【聞きたい。】大高保二郎さん 『ベラスケス 宮廷のなかの革命者』
[文] 桑原聡(産経新聞社 文化部編集委員)
■葛藤、苦悩が生んだまなざし
「大学院生のときに、ベラスケスのまなざしが同世代の画家のそれとは大きく異なることを感じました。その理由をやっと納得できる形で提示できました」
大高さんが言うように、ベラスケスのまなざしには時代を突き抜けた何かを感じる。〈セビーリャの水売り〉に見られるように冷徹な観察眼と目に映るものを効果的にキャンバスに定着させる卓越した技術を持った彼は、時間と運動を筆のひと刷(は)きで表現する手法を完成させたり、〈ラス・メニーナス〉のように鑑賞者を作品に取り込んでしまう三次元的構図を発明するなど、絵画にさまざまな革命をもたらした。加えて、宮廷に雇われていた矮人(わいじん)の肖像画では、人間の尊厳を見事に描き出している。彼は宮廷や社会の序列を超えたまなざしを持っていた。
「そうしたまなざしを持ち得た根本的理由は、出自にあったと私は考えます。もちろんすべてを出自につなげることは危険ですが」
近年の研究によれば、ベラスケスがコンベルソ(キリスト教に改宗したユダヤ人)の血を引いていたことはほぼ確実らしい。

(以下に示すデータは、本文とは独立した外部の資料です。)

(** ** The poller as a state machine *)

Inductive Phase :=
| Fetching
| Sleeping (wake : nat)
| Finished (r : result Task Error).

(** The future of one [wait_for_completion] call: its arguments, the
    clock at the call, and where it is suspended. *)
Record Poller := {
  p_task : nat;
  p_interval : nat;
  p_timeout : nat;
  p_start : nat;
  p_phase : Phase
}.

Definition with_phase (p : Poller) (ph : Phase) : Poller :=
  {| p_task := p_task p; p_interval := p_interval p; p_timeout := p_timeout p;
     p_start := p_start p; p_phase := ph |}.

Definition poller_result (p : Poller) : option (result Task Error) :=
  match p_phase p with Finished r => Some r | _ => None end.

Definition is_fetching (p : Poller) : bool :=
  match p_phase p with Fetching => true | _ => false end.

Section Machine.
  Context {W : Type} `{CK : Clock W}.
  Variable get_task : nat -> io W Error Task.

  (** The future created by [wait_for_completion(task, interval,
      timeout)]: the defaults applied, the clock read at the call. *)
Definition poller_new (task_id : nat) (interval timeout : option nat) (w : W) : Poller :=
    {| p_task := task_id; p_interval := default DEFAULT_INTERVAL interval;
       p_timeout := default DEFAULT_TIMEOUT timeout; p_start := now w; p_phase := Fetching |}.

  (** One resumption: the fetch and its three outcomes (the body of
      [wait_loop]), or the timer firing, or nothing once returned. *)
Definition poller_step (p : Poller) (w : W) : Poller * W :=
    match p_phase p with
    | Fetching =>
        match get_task (p_task p) w with
        | (Err e, w1) => (with_phase p (Finished (Err e)), w1)
        | (Ok t, w1) =>
            if is_terminal (task_status t) then (with_phase p (Finished (Ok t)), w1)
            else if (p_timeout p <? now w1 - p_start p)%nat
            then (with_phase p (Finished (Err Timeout)), w1)
            else (with_phase p (Sleeping (now w1 + p_interval p)), w1)
        end
    | Sleeping wake => (with_phase p Fetching, sleep_for (wake - now w) w)
    | Finished _ => (p, w)
    end.

  (** [n] resumptions of a poller alone on the executor. *)
Fixpoint run_poller (n : nat) (p : Poller) (w : W) : Poller * W :=
    match n with
    | O => (p, w)
    | S n' => let '(p', w') := poller_step p w in run_poller n' p' w'
    end.

  (** One resumption of the poller at index [i]; an index without a
      poller leaves everything as it is. *)
Definition sys_step_at (i : nat) (ps : list Poller) (w : W) : list Poller * W :=
    match ps !! i with
    | Some p => let '(p', w') := poller_step p w in (<[i := p']> ps, w')
    | None => (ps, w)
    end.

Fixpoint run_schedule (sched : list nat) (ps : list Poller) (w : W) : list Poller * W :=
    match sched with
    | [] => (ps, w)
    | i :: s => let '(ps', w') := sys_step_at i ps w in run_schedule s ps' w'
    end.

  (** The [GET /tasks/{uid}] requests the poller [j] sends along a
      schedule. *)
Fixpoint fetch_count (j : nat) (sched : list nat) (ps : list Poller) (w : W) : nat :=
    match sched with
    | [] => 0
    | i :: s =>
        let '(ps', w') := sys_step_at i ps w in
        (if decide (i = j) then (if (is_fetching <$> ps !! j) is Some true then 1 else 0) else 0)
        + fetch_count j s ps' w'
    end.

  (** The interleaving: a poller resumes, or other code runs and moves
      the world on without turning the clock back. *)
Inductive sys_step : list Poller * W -> list Poller * W -> Prop :=
  | step_poller i p ps w p' w' :
      ps !! i = Some p -> poller_step p w = (p', w') ->
      sys_step (ps, w) (<[i := p']> ps, w')
  | step_other ps w w' :
      now w <= now w' -> sys_step (ps, w) (ps, w').
End Machine.

(** ** Alone, the machine is [wait_loop] *)

Section Alone.
  Context {W : Type} `{CK : Clock W}.
  Variable get_task : nat -> io W Error Task.

  (** The poller about to fetch, with [wait_loop]'s arguments. *)
Definition poller_at (task_id interval timeout start : nat) : Poller :=
    {| p_task := task_id; p_interval := interval; p_timeout := timeout; p_start := start;
       p_phase := Fetching |}.

Lemma run_poller_finished n p w r :
    p_phase p = Finished r -> run_poller get_task n p w = (p, w).
  Proof. intros Hp. induction n as [|n IH]; [done|]. simpl. unfold poller_step. by rewrite Hp. Qed.

  (** A fetch that neither returns nor times out, then the timer: the
      world after the two resumptions is [wait_loop]'s next world. *)
Lemma run_poller_sleep n id i t s w1 :
    run_poller get_task (S n) (with_phase (poller_at id i t s) (Sleeping (now w1 + i))) w1
    = run_poller get_task n (poller_at id i t s) (sleep_for i w1).
  Proof. simpl. by rewrite Nat.add_sub'. Qed.

Lemma machine_to_loop n : forall id i t s w p w' r,
    run_poller get_task n (poller_at id i t s) w = (p, w') -> p_phase p = Finished r ->
    wait_loop get_task n id i t s w = Some (r, w').
  Proof.
    induction n as [n IH] using lt_wf_ind. intros id i t s w p w' r Hrun Hp.
    destruct n as [|m]; [injection Hrun as <- _; discriminate Hp|].
    rewrite wait_loop_S. simpl in Hrun. unfold poller_step in Hrun; simpl in Hrun.
    destruct (get_task id w) as [[tk|e] w1].
    2: { erewrite run_poller_finished in Hrun by reflexivity. injection Hrun as <- <-.
         by injection Hp as <-. }
    destruct (is_terminal (task_status tk)).
    { erewrite run_poller_finished in Hrun by reflexivity. injection Hrun as <- <-.
      by injection Hp as <-. }
    destruct (t <? now w1 - s)%nat.
    { erewrite run_poller_finished in Hrun by reflexivity. injection Hrun as <- <-.
      by injection Hp as <-. }
    destruct m as [|k]; [injection Hrun as <- _; discriminate Hp|].
    rewrite (run_poller_sleep k id i t s w1) in Hrun.
    eapply wait_loop_fuel_mono; [eapply (IH k); [lia|exact Hrun|exact Hp]|lia].
  Qed.

Lemma loop_to_machine fuel : forall id i t s w r w',
    wait_loop get_task fuel id i t s w = Some (r, w') ->
    exists n p, run_poller get_task n (poller_at id i t s) w = (p, w') /\ p_phase p = Finished r.
  Proof.
    induction fuel as [|f IH]; intros id i t s w r w' H; [discriminate|].
    rewrite wait_loop_S in H. destruct (get_task id w) as [[tk|e] w1] eqn:Hg.
    - destruct (is_terminal (task_status tk)) eqn:Ht.
      { injection H as <- <-. exists 1. eexists. simpl. unfold poller_step. simpl.
        rewrite Hg, Ht. by split. }
      destruct (t <? now w1 - s)%nat eqn:Hto.
      { injection H as <- <-. exists 1. eexists. simpl. unfold poller_step. simpl.
        rewrite Hg, Ht, Hto. by split. }
      destruct (IH _ _ _ _ _ _ _ H) as (n & p & Hrun & Hp). exists (S (S n)), p.
      split; [|exact Hp]. rewrite <- Hrun, <- run_poller_sleep. simpl.
      unfold poller_step at 1. simpl. by rewrite Hg, Ht, Hto.
    - injection H as <- <-. exists 1. eexists. simpl. unfold poller_step. simpl.
      rewrite Hg. by split.
  Qed.
End Alone.

Lemma poller_result_finished p r : poller_result p = Some r <-> p_phase p = Finished r.
Proof. unfold poller_result. destruct (p_phase p); split; congruence. Qed.

(** ** Every interleaving is safe *)

Section Interleaving.
  Context {W : Type} `{CK : Clock W}.
  Variable get_task : nat -> io W Error Task.
  (** Every fetch takes at least [lat_min] of the world's clock (at
      least nothing: the clock never goes back). *)
  Variable lat_min : nat.
  Hypothesis get_task_latency : forall id w, now w + lat_min <= now (snd (get_task id w)).
  (** The dispatcher never reports a [Timeout] of its own (the crate's
      [get_task] does not: [Tasks.get_task_no_timeout]). *)
  Hypothesis get_task_no_timeout : forall id w, fst (get_task id w) <> Err Timeout.

  (** What a poller promises at any time: it started in the past, a
      returned task is terminal, a [Timeout] came after more than
      [timeout] of its own clock. *)
Definition poller_inv (p : Poller) (w : W) : Prop :=
    p_start p <= now w /\
    match p_phase p with
    | Finished (Ok t) => is_terminal (task_status t) = true
    | Finished (Err Timeout) => p_timeout p < now w - p_start p
    | _ => True
    end.

Lemma poller_step_fields p w :
    let p' := fst (poller_step get_task p w) in
    p_task p' = p_task p /\ p_interval p' = p_interval p /\ p_timeout p' = p_timeout p
    /\ p_start p' = p_start p.
  Proof. unfold poller_step. repeat case_match; simplify_eq/=; done. Qed.

Lemma poller_step_clock p w : now w <= now (snd (poller_step get_task p w)).
  Proof.
    unfold poller_step. destruct (p_phase p); simpl; [|rewrite now_sleep_for; lia|lia].
    pose proof (get_task_latency (p_task p) w).
    destruct (get_task (p_task p) w) as [[t|e] w1]; simpl in *; [|lia].
    repeat case_match; simpl; lia.
  Qed.

Lemma poller_inv_mono p w w' : now w <= now w' -> poller_inv p w -> poller_inv p w'.
  Proof. unfold poller_inv. intros Hw [Hs Hp]. split; [lia|]. by repeat case_match; try lia. Qed.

「彼の実証的かつ冷徹な計算が働いた作品には、対象を冷徹に見つめたスピノザやモンテーニュと相通じるところがあります。このふたりもコンベルソの血を引いています」
宮廷の中で、画家・廷臣として職務を果たしていた彼は、出自がばれぬよう言動を慎み、注意深く生きてきた。そうした葛藤や苦悩が彼の人間を見るまなざしを形成していった、というのが大高さんの見立てだ。
出自に劣等感を抱いていた彼は、スペイン最高の栄誉のひとつであるサンティアゴ騎士団への入団を熱望していた。〈ラス・メニーナス〉完成後、晴れて入団を認められた彼は、絵画の中の自分の左胸に団員の証しである赤い十字架を加筆する。本書を手にプラド美術館を訪問したくなった。(岩波新書・960円+税)
桑原聡
◇
【プロフィル】大高保二郎
おおたか・やすじろう 昭和20年生まれ。早稲田大学名誉教授。同大博士課程満期退学。著書に『スペイン 美の貌』『ゴヤ「戦争と平和」』、訳書に『ゴヤの手紙』など。